*** Opening DATASET RECORDS ***
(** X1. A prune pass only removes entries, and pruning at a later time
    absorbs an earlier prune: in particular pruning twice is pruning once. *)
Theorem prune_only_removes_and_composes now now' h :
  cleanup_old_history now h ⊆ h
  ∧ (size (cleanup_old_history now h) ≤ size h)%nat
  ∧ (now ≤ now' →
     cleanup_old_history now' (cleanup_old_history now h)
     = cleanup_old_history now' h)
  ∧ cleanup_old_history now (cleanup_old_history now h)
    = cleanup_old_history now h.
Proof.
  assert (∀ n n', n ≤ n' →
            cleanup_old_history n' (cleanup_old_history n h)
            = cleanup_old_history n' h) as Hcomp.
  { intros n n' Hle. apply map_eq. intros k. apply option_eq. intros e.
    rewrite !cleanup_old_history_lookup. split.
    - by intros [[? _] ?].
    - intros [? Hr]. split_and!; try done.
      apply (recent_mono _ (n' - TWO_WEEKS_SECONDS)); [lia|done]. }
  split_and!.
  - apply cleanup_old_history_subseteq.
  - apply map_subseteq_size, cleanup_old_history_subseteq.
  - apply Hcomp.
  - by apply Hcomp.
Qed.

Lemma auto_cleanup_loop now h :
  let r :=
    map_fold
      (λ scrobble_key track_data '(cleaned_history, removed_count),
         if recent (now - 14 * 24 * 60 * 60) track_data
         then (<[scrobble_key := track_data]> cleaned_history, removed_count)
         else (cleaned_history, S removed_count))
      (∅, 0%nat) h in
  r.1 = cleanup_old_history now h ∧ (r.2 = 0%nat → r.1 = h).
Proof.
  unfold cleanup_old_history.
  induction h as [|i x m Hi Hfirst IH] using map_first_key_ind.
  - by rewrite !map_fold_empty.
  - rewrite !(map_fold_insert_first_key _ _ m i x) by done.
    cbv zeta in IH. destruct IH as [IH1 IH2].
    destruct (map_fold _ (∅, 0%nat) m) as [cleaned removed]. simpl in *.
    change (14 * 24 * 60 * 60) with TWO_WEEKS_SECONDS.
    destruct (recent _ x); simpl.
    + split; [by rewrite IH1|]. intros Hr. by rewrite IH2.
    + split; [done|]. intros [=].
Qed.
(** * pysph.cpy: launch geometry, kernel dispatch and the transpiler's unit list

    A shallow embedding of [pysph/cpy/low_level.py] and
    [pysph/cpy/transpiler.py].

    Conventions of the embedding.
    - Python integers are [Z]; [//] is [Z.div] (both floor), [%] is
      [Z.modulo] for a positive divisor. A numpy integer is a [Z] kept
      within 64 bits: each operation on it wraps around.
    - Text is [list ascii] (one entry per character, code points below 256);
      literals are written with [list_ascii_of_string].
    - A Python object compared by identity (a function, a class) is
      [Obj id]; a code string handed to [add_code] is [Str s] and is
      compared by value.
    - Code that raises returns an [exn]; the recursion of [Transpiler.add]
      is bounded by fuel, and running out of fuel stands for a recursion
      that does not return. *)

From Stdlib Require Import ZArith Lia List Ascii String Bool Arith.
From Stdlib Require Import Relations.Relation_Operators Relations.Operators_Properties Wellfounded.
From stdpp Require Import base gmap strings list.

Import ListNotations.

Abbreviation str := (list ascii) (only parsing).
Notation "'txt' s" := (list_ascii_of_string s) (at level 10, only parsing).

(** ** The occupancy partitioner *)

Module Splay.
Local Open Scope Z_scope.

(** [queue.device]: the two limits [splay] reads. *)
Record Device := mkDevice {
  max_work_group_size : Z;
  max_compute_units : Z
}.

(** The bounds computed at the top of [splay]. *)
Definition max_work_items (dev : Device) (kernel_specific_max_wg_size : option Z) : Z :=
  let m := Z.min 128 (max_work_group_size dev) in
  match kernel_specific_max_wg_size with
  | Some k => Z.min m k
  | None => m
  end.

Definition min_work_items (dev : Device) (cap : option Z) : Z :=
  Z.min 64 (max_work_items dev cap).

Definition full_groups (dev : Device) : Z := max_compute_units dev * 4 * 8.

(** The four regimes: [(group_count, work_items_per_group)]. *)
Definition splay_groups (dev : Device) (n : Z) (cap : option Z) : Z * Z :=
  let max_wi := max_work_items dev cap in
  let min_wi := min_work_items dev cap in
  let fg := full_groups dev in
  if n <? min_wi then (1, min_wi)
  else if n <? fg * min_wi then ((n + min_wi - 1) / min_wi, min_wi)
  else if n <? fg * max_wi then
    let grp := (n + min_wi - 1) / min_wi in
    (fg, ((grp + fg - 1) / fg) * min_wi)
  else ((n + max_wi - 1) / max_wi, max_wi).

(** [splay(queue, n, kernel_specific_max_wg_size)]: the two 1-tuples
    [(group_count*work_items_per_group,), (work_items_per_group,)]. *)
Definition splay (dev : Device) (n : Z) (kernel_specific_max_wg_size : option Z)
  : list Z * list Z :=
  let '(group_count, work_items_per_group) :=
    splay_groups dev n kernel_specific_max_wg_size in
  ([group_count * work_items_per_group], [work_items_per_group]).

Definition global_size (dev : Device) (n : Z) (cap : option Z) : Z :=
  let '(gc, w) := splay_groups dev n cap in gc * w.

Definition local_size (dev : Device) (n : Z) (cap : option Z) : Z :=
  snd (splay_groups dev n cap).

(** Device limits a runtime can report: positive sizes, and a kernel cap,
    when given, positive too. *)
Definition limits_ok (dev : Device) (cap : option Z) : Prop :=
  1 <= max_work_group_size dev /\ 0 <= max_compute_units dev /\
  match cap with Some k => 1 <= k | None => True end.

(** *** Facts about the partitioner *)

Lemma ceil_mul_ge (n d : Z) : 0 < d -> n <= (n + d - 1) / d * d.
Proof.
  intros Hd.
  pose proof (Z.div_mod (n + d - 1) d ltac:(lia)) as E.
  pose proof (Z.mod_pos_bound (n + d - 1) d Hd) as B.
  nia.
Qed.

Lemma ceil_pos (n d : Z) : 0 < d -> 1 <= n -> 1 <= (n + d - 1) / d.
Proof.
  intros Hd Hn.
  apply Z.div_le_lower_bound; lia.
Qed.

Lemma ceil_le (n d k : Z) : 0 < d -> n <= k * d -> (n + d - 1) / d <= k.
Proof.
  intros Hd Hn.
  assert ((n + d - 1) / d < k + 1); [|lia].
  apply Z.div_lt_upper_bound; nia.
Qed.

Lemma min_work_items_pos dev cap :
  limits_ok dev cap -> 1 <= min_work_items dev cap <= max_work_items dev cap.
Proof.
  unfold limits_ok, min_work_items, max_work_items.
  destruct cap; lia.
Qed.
*** Closing DATASET RECORDS ***
*** Opening DATASET RECORDS ***
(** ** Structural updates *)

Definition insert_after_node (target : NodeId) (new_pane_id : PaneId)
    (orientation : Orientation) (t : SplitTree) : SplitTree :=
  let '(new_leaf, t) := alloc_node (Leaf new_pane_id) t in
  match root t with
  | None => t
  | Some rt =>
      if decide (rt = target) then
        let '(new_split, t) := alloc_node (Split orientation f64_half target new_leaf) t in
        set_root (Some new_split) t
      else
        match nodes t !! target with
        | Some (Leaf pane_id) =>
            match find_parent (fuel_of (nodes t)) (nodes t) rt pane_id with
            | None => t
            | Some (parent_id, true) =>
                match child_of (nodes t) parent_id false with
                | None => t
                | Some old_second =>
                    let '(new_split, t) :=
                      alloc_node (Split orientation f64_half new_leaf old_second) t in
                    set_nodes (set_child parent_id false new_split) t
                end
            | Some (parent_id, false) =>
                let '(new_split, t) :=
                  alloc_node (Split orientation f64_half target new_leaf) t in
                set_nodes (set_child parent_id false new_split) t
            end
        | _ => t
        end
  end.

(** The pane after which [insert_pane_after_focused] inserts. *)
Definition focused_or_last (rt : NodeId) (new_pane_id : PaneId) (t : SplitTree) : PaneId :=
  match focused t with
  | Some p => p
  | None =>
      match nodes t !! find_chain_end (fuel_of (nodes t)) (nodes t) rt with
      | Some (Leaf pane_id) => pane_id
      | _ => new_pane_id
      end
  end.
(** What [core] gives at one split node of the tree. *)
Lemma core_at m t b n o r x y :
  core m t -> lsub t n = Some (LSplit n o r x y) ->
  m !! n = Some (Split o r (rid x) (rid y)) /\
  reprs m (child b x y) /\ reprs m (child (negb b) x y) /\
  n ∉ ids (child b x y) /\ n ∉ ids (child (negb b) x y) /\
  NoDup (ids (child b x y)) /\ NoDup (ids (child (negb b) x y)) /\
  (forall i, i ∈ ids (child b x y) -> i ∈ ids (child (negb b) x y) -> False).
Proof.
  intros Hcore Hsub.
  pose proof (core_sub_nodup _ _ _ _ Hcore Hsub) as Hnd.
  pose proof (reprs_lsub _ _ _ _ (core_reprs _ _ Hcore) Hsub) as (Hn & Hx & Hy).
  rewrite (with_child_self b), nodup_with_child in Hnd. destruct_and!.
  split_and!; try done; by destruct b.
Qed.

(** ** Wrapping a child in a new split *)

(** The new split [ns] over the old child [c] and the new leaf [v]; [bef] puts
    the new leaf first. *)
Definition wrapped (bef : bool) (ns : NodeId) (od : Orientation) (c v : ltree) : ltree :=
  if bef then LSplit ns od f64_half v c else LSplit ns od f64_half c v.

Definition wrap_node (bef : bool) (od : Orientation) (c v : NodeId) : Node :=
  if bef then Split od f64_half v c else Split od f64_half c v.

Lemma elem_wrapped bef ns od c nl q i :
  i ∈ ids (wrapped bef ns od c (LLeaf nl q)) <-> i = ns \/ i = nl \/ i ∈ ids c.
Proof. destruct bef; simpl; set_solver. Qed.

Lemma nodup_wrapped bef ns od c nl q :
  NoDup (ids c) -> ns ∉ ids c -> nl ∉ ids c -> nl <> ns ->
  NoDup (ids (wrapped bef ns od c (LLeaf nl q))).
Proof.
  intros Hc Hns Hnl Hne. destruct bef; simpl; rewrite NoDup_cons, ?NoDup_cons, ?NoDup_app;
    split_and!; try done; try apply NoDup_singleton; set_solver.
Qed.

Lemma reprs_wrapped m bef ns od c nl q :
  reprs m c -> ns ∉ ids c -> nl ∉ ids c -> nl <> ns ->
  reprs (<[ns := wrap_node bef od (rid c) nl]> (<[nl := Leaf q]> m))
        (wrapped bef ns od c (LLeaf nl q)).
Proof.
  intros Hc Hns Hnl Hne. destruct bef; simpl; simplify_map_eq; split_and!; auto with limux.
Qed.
*** Closing DATASET RECORDS ***
WHAT TO WORK ON: Copy out, word for word, the part of the entries above that begins at the line with "apply Z.div_le_lower_bound; lia." and ends at the line with "Lemma min_work_items_pos dev", including both.

COMPLETED TASK:
  apply Z.div_le_lower_bound; lia.
Qed.

Lemma ceil_le (n d k : Z) : 0 < d -> n <= k * d -> (n + d - 1) / d <= k.
Proof.
  intros Hd Hn.
  assert ((n + d - 1) / d < k + 1); [|lia].
  apply Z.div_lt_upper_bound; nia.
Qed.

Lemma min_work_items_pos dev cap :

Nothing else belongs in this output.